▸ TO DO: In which lines of the data does the string "negb" appear? Copy every one.
--------------------
(* ===== verification/Bitset.v ===== *)
(** The bit set of the linearizability checker: [src/porcupine/bitset.go].

    A word of type uint64 is a [Z] between 0 and 2^64 - 1, a position of type uint a
    non-negative [Z]; the shift [1 << minor] never leaves the word because [minor < 64].
    Methods that write through the slice return the new slice. *)
From S2P Require Import Prelude.

Module Bitset.

Abbreviation bitset := (list Z).

Definition newBitset (bits : Z) : bitset :=
  let extra := if negb (bits mod 64 =? 0) then 1 else 0 in
  let chunks := bits / 64 + extra in
  replicate (Z.to_nat chunks) 0.

Definition clone (b : bitset) : bitset := b.

Definition bitsetIndex (pos : Z) : Z * Z := (pos / 64, pos mod 64).

Definition set (b : bitset) (pos : Z) : go bitset :=
  let '(major, minor) := bitsetIndex pos in
  v ← go_index b major;
  go_update b major (Z.lor v (Z.shiftl 1 minor)).

Definition clear (b : bitset) (pos : Z) : go bitset :=
  let '(major, minor) := bitsetIndex pos in
  v ← go_index b major;
  go_update b major (Z.ldiff v (Z.shiftl 1 minor)).

Definition get (b : bitset) (pos : Z) : go bool :=
  let '(major, minor) := bitsetIndex pos in
  v ← go_index b major;
  mret (negb (Z.land v (Z.shiftl 1 minor) =? 0)).

(** [bits.OnesCount64] *)
Definition OnesCount64 (v : Z) : Z := len (filter (fun i => Z.testbit v i = true) (seqZ 0 64)).

Definition popcnt (b : bitset) : Z := foldl (fun total v => total + OnesCount64 v) 0 b.

Definition hash (b : bitset) : Z := foldl Z.lxor (popcnt b) b.

Fixpoint equals_loop (b b2 : bitset) : bool :=
  match b, b2 with
  | v :: b, v2 :: b2 => if v =? v2 then equals_loop b b2 else false
  | _, _ => true
  end.

Definition equals (b b2 : bitset) : bool :=
  if negb (len b =? len b2) then false else equals_loop b b2.

(** ** The set a bit set stands for *)

Definition word_ok (v : Z) : Prop := 0 <= v < 2 ^ 64.
Definition wf (b : bitset) : Prop := Forall word_ok b.

Definition bit (b : bitset) (pos : Z) : bool :=
  match b !! Z.to_nat (pos / 64) with Some v => Z.testbit v (pos mod 64) | None => false end.

Lemma word_bits v : word_ok v <-> 0 <= v /\ forall i, 64 <= i -> Z.testbit v i = false.
Proof.
  split.
  - intros [Hn Hv]. split; [done |]. intros i Hi.
    destruct (decide (v = 0)) as [->|Hnz]; [apply Z.testbit_0_l |].
    apply Z.bits_above_log2; [done |]. assert (Z.log2 v < 64) by (apply Z.log2_lt_pow2; lia). lia.
  - intros [Hn Hb]. split; [done |]. destruct (decide (v = 0)) as [->|Hnz]; [done |].
    apply Z.log2_lt_pow2; [lia |]. destruct (decide (Z.log2 v < 64)) as [|Hge]; [done |].
    specialize (Hb (Z.log2 v) ltac:(lia)). rewrite Z.bit_log2 in Hb by lia. done.
Qed.

Lemma pos_split pos : 0 <= pos -> 0 <= pos / 64 /\ 0 <= pos mod 64 < 64 /\ pos = 64 * (pos / 64) + pos mod 64.
Proof.
  intros H. pose proof (Z.mod_pos_bound pos 64). pose proof (Z.div_mod pos 64).
  pose proof (Z.div_pos pos 64). lia.
Qed.

Lemma pos_major (b : bitset) pos :
  0 <= pos < 64 * len b -> exists v, b !! Z.to_nat (pos / 64) = Some v
    /\ go_index b (pos / 64) = Done v /\ 0 <= pos / 64 < len b.
Proof.
  intros H. destruct (pos_split pos) as (? & ? & ?); [lia |].
  destruct (go_index_total b (pos / 64)) as (v & Hg & Hv); [lia |]. exists v. split; [done |].
  split; [done | lia].
Qed.

(** Both writers change one word; [f] says what happens to its bits. *)
Lemma update_bit b pos v w :
  wf b -> 0 <= pos < 64 * len b -> b !! Z.to_nat (pos / 64) = Some v -> word_ok w ->
  let b' := <[Z.to_nat (pos / 64) := w]> b in
  wf b' /\ length b' = length b
  /\ forall q, 0 <= q -> bit b' q =
       if q / 64 =? pos / 64 then Z.testbit w (q mod 64) else bit b q.
Proof.
  intros Hwf Hpos Hv Hw b'. destruct (pos_major b pos Hpos) as (_ & _ & _ & Hm).
  split; [by apply Forall_insert |]. split; [apply length_insert |].
  intros q Hq. destruct (pos_split q) as (? & ? & ?); [lia |]. unfold bit, b'.
  destruct (Z.eqb_spec (q / 64) (pos / 64)) as [->|Hne].
  - by rewrite list_lookup_insert_eq by lia.
  - by rewrite list_lookup_insert_ne by lia.
Qed.

Lemma wf_lookup b (i : nat) v : wf b -> b !! i = Some v -> word_ok v.
Proof. intros Hwf Hv. by eapply Forall_lookup_1. Qed.

Lemma single_bit m i : 0 <= m < 64 -> 0 <= i -> Z.testbit (Z.shiftl 1 m) i = (i =? m).
Proof.
  intros Hm Hi. rewrite Z.shiftl_spec by done. destruct (Z.eqb_spec i m) as [->|Hne].
  - by rewrite Z.sub_diag.
  - destruct (decide (i < m)); [rewrite Z.testbit_neg_r by lia; done |].
    by rewrite Z.bits_above_log2 by (cbn; lia).
Qed.

Lemma pos_eqb q pos : 0 <= q -> 0 <= pos ->
  (q =? pos) = (q / 64 =? pos / 64) && (q mod 64 =? pos mod 64).
Proof.
  intros Hq Hp. destruct (pos_split q Hq) as (? & ? & ?). destruct (pos_split pos Hp) as (? & ? & ?).
  destruct (Z.eqb_spec q pos), (Z.eqb_spec (q / 64) (pos / 64)), (Z.eqb_spec (q mod 64) (pos mod 64));
    cbn; try done; congruence || lia.
Qed.

Lemma set_spec b pos :
  wf b -> 0 <= pos < 64 * len b ->
  exists b', set b pos = Done b' /\ wf b' /\ length b' = length b
    /\ forall q, 0 <= q -> bit b' q = (q =? pos) || bit b q.
Proof.
  intros Hwf Hpos. destruct (pos_major b pos Hpos) as (v & Hv & Hg & Hm).
  destruct (pos_split pos) as (_ & Hmin & _); [lia |].
  unfold set, bitsetIndex. rewrite Hg. cbn [mbind go_bind]. rewrite go_update_Done by done.
  pose proof (wf_lookup _ _ _ Hwf Hv) as Hvw. apply word_bits in Hvw as [Hv0 Hvb].
  destruct (update_bit b pos v (Z.lor v (Z.shiftl 1 (pos mod 64))) Hwf Hpos Hv) as (Hwf' & Hl & Hb).
  { apply word_bits. split; [apply Z.lor_nonneg; split; [done | apply Z.shiftl_nonneg; lia] |].
    intros i Hi. rewrite Z.lor_spec, Hvb, single_bit by lia. by destruct (Z.eqb_spec i (pos mod 64)); [lia |]. }
  eexists. split; [done |]. split; [done |]. split; [done |].
  intros q Hq. destruct (pos_split q Hq) as (_ & Hqm & _). rewrite Hb, (pos_eqb q pos) by lia.
  destruct (Z.eqb_spec (q / 64) (pos / 64)) as [Heq|]; [|done]. cbn.
  rewrite Z.lor_spec, single_bit by lia. unfold bit. rewrite Heq, Hv. apply orb_comm.
Qed.

Lemma clear_spec b pos :
  wf b -> 0 <= pos < 64 * len b ->
  exists b', clear b pos = Done b' /\ wf b' /\ length b' = length b
    /\ forall q, 0 <= q -> bit b' q = negb (q =? pos) && bit b q.
Proof.
  intros Hwf Hpos. destruct (pos_major b pos Hpos) as (v & Hv & Hg & Hm).
  destruct (pos_split pos) as (_ & Hmin & _); [lia |].
  unfold clear, bitsetIndex. rewrite Hg. cbn [mbind go_bind]. rewrite go_update_Done by done.
  pose proof (wf_lookup _ _ _ Hwf Hv) as Hvw. apply word_bits in Hvw as [Hv0 Hvb].
  destruct (update_bit b pos v (Z.ldiff v (Z.shiftl 1 (pos mod 64))) Hwf Hpos Hv) as (Hwf' & Hl & Hb).
  { apply word_bits. split; [apply Z.ldiff_nonneg; by left |].
    intros i Hi. by rewrite Z.ldiff_spec, Hvb by lia. }
  eexists. split; [done |]. split; [done |]. split; [done |].
  intros q Hq. destruct (pos_split q Hq) as (_ & Hqm & _). rewrite Hb, (pos_eqb q pos) by lia.
  destruct (Z.eqb_spec (q / 64) (pos / 64)) as [Heq|]; [|done]. cbn.
  rewrite Z.ldiff_spec, single_bit by lia. unfold bit. rewrite Heq, Hv. apply andb_comm.
Qed.

Lemma get_spec b pos : wf b -> 0 <= pos < 64 * len b -> get b pos = Done (bit b pos).
Proof.
  intros Hwf Hpos. destruct (pos_major b pos Hpos) as (v & Hv & Hg & Hm).
  destruct (pos_split pos) as (_ & Hmin & _); [lia |].
  unfold get, bitsetIndex. rewrite Hg. go_simpl. unfold bit. rewrite Hv. f_equal.
  destruct (Z.testbit v (pos mod 64)) eqn:E.
  - destruct (Z.eqb_spec (Z.land v (Z.shiftl 1 (pos mod 64))) 0) as [H0|]; [|done].
    assert (Z.testbit (Z.land v (Z.shiftl 1 (pos mod 64))) (pos mod 64) = true) as Hb.
    { by rewrite Z.land_spec, E, single_bit, Z.eqb_refl by lia. }
    by rewrite H0, Z.testbit_0_l in Hb.
  - destruct (Z.eqb_spec (Z.land v (Z.shiftl 1 (pos mod 64))) 0) as [|Hne]; [done |]. exfalso. apply Hne.
    apply Z.bits_inj'. intros i Hi. rewrite Z.land_spec, single_bit, Z.testbit_0_l by lia.
    destruct (Z.eqb_spec i (pos mod 64)) as [->|]; [by rewrite E | apply andb_false_r].
Qed.

Lemma equals_spec b b2 : equals b b2 = true <-> b = b2.
Proof.
  unfold equals. split.
  - destruct (Z.eqb_spec (len b) (len b2)) as [Hl|]; [|done]. cbn [negb].
    revert b2 Hl. induction b as [|v b IH]; intros [|v2 b2] Hl; cbn in *; try lia; [done |].
    destruct (Z.eqb_spec v v2) as [->|]; [|done]. intros He. f_equal. apply IH; [lia | done].
  - intros ->. rewrite Z.eqb_refl. cbn [negb]. induction b2 as [|v b IH]; cbn; [done |].
    by rewrite Z.eqb_refl.
Qed.

Lemma wf_ext b b2 :
  wf b -> wf b2 -> length b = length b2 -> (forall q, 0 <= q -> bit b q = bit b2 q) -> b = b2.
Proof.
  intros H1 H2 Hl Hb. apply list_eq. intros i.
  destruct (decide (i < length b)%nat) as [Hi|Hi].
  2: { rewrite !lookup_ge_None_2 by lia. done. }
  destruct (lookup_lt_is_Some_2 b i Hi) as [v Hv].
  destruct (lookup_lt_is_Some_2 b2 i) as [w Hw]; [lia |]. rewrite Hv, Hw. f_equal.
  pose proof (wf_lookup _ _ _ H1 Hv) as Hvo. pose proof (wf_lookup _ _ _ H2 Hw) as Hwo.
  apply word_bits in Hvo as [Hv0 Hvb]. apply word_bits in Hwo as [Hw0 Hwb].
  apply Z.bits_inj'. intros j Hj. destruct (decide (64 <= j)); [by rewrite Hvb, Hwb |].
  specialize (Hb (64 * Z.of_nat i + j) ltac:(lia)). unfold bit in Hb.
  assert ((64 * Z.of_nat i + j) / 64 = Z.of_nat i /\ (64 * Z.of_nat i + j) mod 64 = j) as [Hd Hm].
  { Z.to_euclidean_division_equations. lia. }
  by rewrite Hd, Hm, Nat2Z.id, Hv, Hw in Hb.
Qed.

Lemma newBitset_spec bits :
  0 <= bits -> wf (newBitset bits) /\ bits <= 64 * len (newBitset bits) < bits + 64
    /\ forall q, bit (newBitset bits) q = false.
Proof.
  intros Hb. unfold newBitset. split; [|split].
  - apply Forall_replicate. done.
  - rewrite length_replicate. destruct (pos_split bits Hb) as (? & ? & ?).
    destruct (Z.eqb_spec (bits mod 64) 0); cbn [negb]; lia.
  - intros q. unfold bit. destruct (replicate _ _ !! _) eqn:E; [|done].
    apply lookup_replicate in E as [-> _]. apply Z.testbit_0_l.
Qed.

(** ** Counting *)

Lemma popcnt_acc b a : foldl (fun total v => total + OnesCount64 v) a b = a + popcnt b.
Proof.
  unfold popcnt. revert a. induction b as [|v b IH]; intros a; cbn [foldl]; [lia |].
  rewrite IH, (IH (0 + OnesCount64 v)). lia.
Qed.

Lemma popcnt_cons v b : popcnt (v :: b) = OnesCount64 v + popcnt b.
Proof. unfold popcnt at 1. cbn [foldl]. rewrite popcnt_acc. lia. Qed.

Lemma popcnt_insert b (i : nat) v w :
  b !! i = Some v -> popcnt (<[i := w]> b) = popcnt b - OnesCount64 v + OnesCount64 w.
Proof.
  revert i. induction b as [|x b IH]; intros [|i] Hi; try done.
  - injection Hi as ->. change (<[0%nat := w]> (v :: b)) with (w :: b). rewrite !popcnt_cons. lia.
  - change (<[S i := w]> (x :: b)) with (x :: <[i := w]> b). rewrite !popcnt_cons, IH by done. lia.
Qed.

Lemma filter_same (P Q : Z -> bool) (l : list Z) :
  (forall i, i ∈ l -> P i = Q i) -> filter (fun i => Q i = true) l = filter (fun i => P i = true) l.
Proof.
  induction l as [|x l IH]; intros Hpq; [done |]. rewrite !filter_cons, IH by (intros; apply Hpq; by right).
  rewrite (Hpq x) by by left. done.
Qed.

(** Two predicates that differ at one element of a duplicate-free list. *)
Lemma count_differ (P Q : Z -> bool) (l : list Z) m :
  NoDup l -> m ∈ l -> (forall i, i ∈ l -> i <> m -> P i = Q i) ->
  len (filter (fun i => Q i = true) l) + (if P m then 1 else 0)
  = len (filter (fun i => P i = true) l) + (if Q m then 1 else 0).
Proof.
  induction l as [|x l IH]; intros Hnd Hm Hpq; [by apply elem_of_nil in Hm |].
  apply NoDup_cons in Hnd as [Hx Hnd]. rewrite !filter_cons.
  destruct (decide (x = m)) as [->|Hne].
  - assert (filter (fun i => Q i = true) l = filter (fun i => P i = true) l) as ->.
    { apply filter_same. intros i Hi. apply Hpq; [by right | congruence]. }
    destruct (P m), (Q m); repeat case_decide; cbn; (done || lia).
  - apply elem_of_cons in Hm as [->|Hm]; [done |].
    specialize (IH Hnd Hm ltac:(intros; apply Hpq; [by right | done])).
    rewrite (Hpq x) by (by left || done). destruct (Q x); repeat case_decide; cbn; (done || lia).
Qed.

Lemma OnesCount64_set v m :
  0 <= m < 64 -> OnesCount64 (Z.lor v (Z.shiftl 1 m)) = OnesCount64 v + (if Z.testbit v m then 0 else 1).
Proof.
  intros Hm. unfold OnesCount64.
  pose proof (count_differ (Z.testbit v) (Z.testbit (Z.lor v (Z.shiftl 1 m))) (seqZ 0 64) m) as Hc.
  rewrite Z.lor_spec, single_bit, Z.eqb_refl, orb_true_r in Hc by lia.
  specialize (Hc (NoDup_seqZ _ _) ltac:(apply elem_of_seqZ; lia)).
  assert (forall i, i ∈ seqZ 0 64 -> i <> m -> Z.testbit v i = Z.testbit (Z.lor v (Z.shiftl 1 m)) i) as Hd.
  { intros i Hi%elem_of_seqZ Hne. rewrite Z.lor_spec, single_bit by lia.
    destruct (Z.eqb_spec i m); [done | by rewrite orb_false_r]. }
  specialize (Hc Hd). destruct (Z.testbit v m); lia.
Qed.

(** C30: [set], [clear] and [get] on a position inside the bit set never fail, work as
    insertion, removal and membership of the set of positions, keep every word within
    64 bits, and [clear] after [set] of a new position restores the bit set; [popcnt]
    counts one more exactly when the position was new. *)
Theorem bitset_operations b pos :
  wf b -> 0 <= pos < 64 * len b ->
  exists bs bc, set b pos = Done bs /\ clear b pos = Done bc /\ get b pos = Done (bit b pos)
    /\ wf bs /\ wf bc
    /\ (forall q, 0 <= q -> bit bs q = (q =? pos) || bit b q)
    /\ (forall q, 0 <= q -> bit bc q = negb (q =? pos) && bit b q)
    /\ (bit b pos = false -> clear bs pos = Done b)
    /\ popcnt bs = popcnt b + (if bit b pos then 0 else 1).
Proof.
  intros Hwf Hpos. destruct (set_spec b pos Hwf Hpos) as (bs & Hs & Hws & Hls & Hbs).
  destruct (clear_spec b pos Hwf Hpos) as (bc & Hc & Hwc & _ & Hbc).
  exists bs, bc. split; [done |]. split; [done |]. split; [by apply get_spec |].
  split; [done |]. split; [done |]. split; [done |]. split; [done |]. split.
  - intros Hnew. destruct (clear_spec bs pos Hws) as (b' & Hb' & Hwb' & Hlb' & Hbb'); [by rewrite Hls |].
    rewrite Hb'. f_equal. apply wf_ext; [done | done | congruence |].
    intros q Hq. rewrite Hbb', Hbs by done. destruct (Z.eqb_spec q pos) as [->|]; [by rewrite Hnew | done].
  - destruct (pos_major b pos Hpos) as (v & Hv & Hg & Hm).
    unfold set, bitsetIndex in Hs. rewrite Hg in Hs. cbn [mbind go_bind] in Hs.
    apply go_update_inv in Hs as [_ ->]. rewrite (popcnt_insert _ _ v) by done.
    rewrite OnesCount64_set by (apply pos_split; lia). unfold bit. rewrite Hv. lia.
Qed.

Lemma bitset_operations_witness :
  wf (newBitset 70) /\ 0 <= 65 < 64 * len (newBitset 70) /\
  exists bs, set (newBitset 70) 65 = Done bs /\ popcnt bs = 1.
Proof.
  assert (wf (newBitset 70)) as Hw by by apply newBitset_spec.
  split; [exact Hw |]. split; [by split |].
  destruct (bitset_operations (newBitset 70) 65 Hw ltac:(by split)) as (bs & _ & Hs & _ & _ & _ & _ & _ & _ & _ & Hp).
  exists bs. split; [exact Hs | exact Hp].
Defined.

End Bitset.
--------------------
▸ WRITTEN RESPONSE:
  let extra := if negb (bits mod 64 =? 0) then 1 else 0 in
  mret (negb (Z.land v (Z.shiftl 1 minor) =? 0)).
  if negb (len b =? len b2) then false else equals_loop b b2.
    /\ forall q, 0 <= q -> bit b' q = negb (q =? pos) && bit b q.
  - destruct (Z.eqb_spec (len b) (len b2)) as [Hl|]; [|done]. cbn [negb].
  - intros ->. rewrite Z.eqb_refl. cbn [negb]. induction b2 as [|v b IH]; cbn; [done |].
    destruct (Z.eqb_spec (bits mod 64) 0); cbn [negb]; lia.
    /\ (forall q, 0 <= q -> bit bc q = negb (q =? pos) && bit b q)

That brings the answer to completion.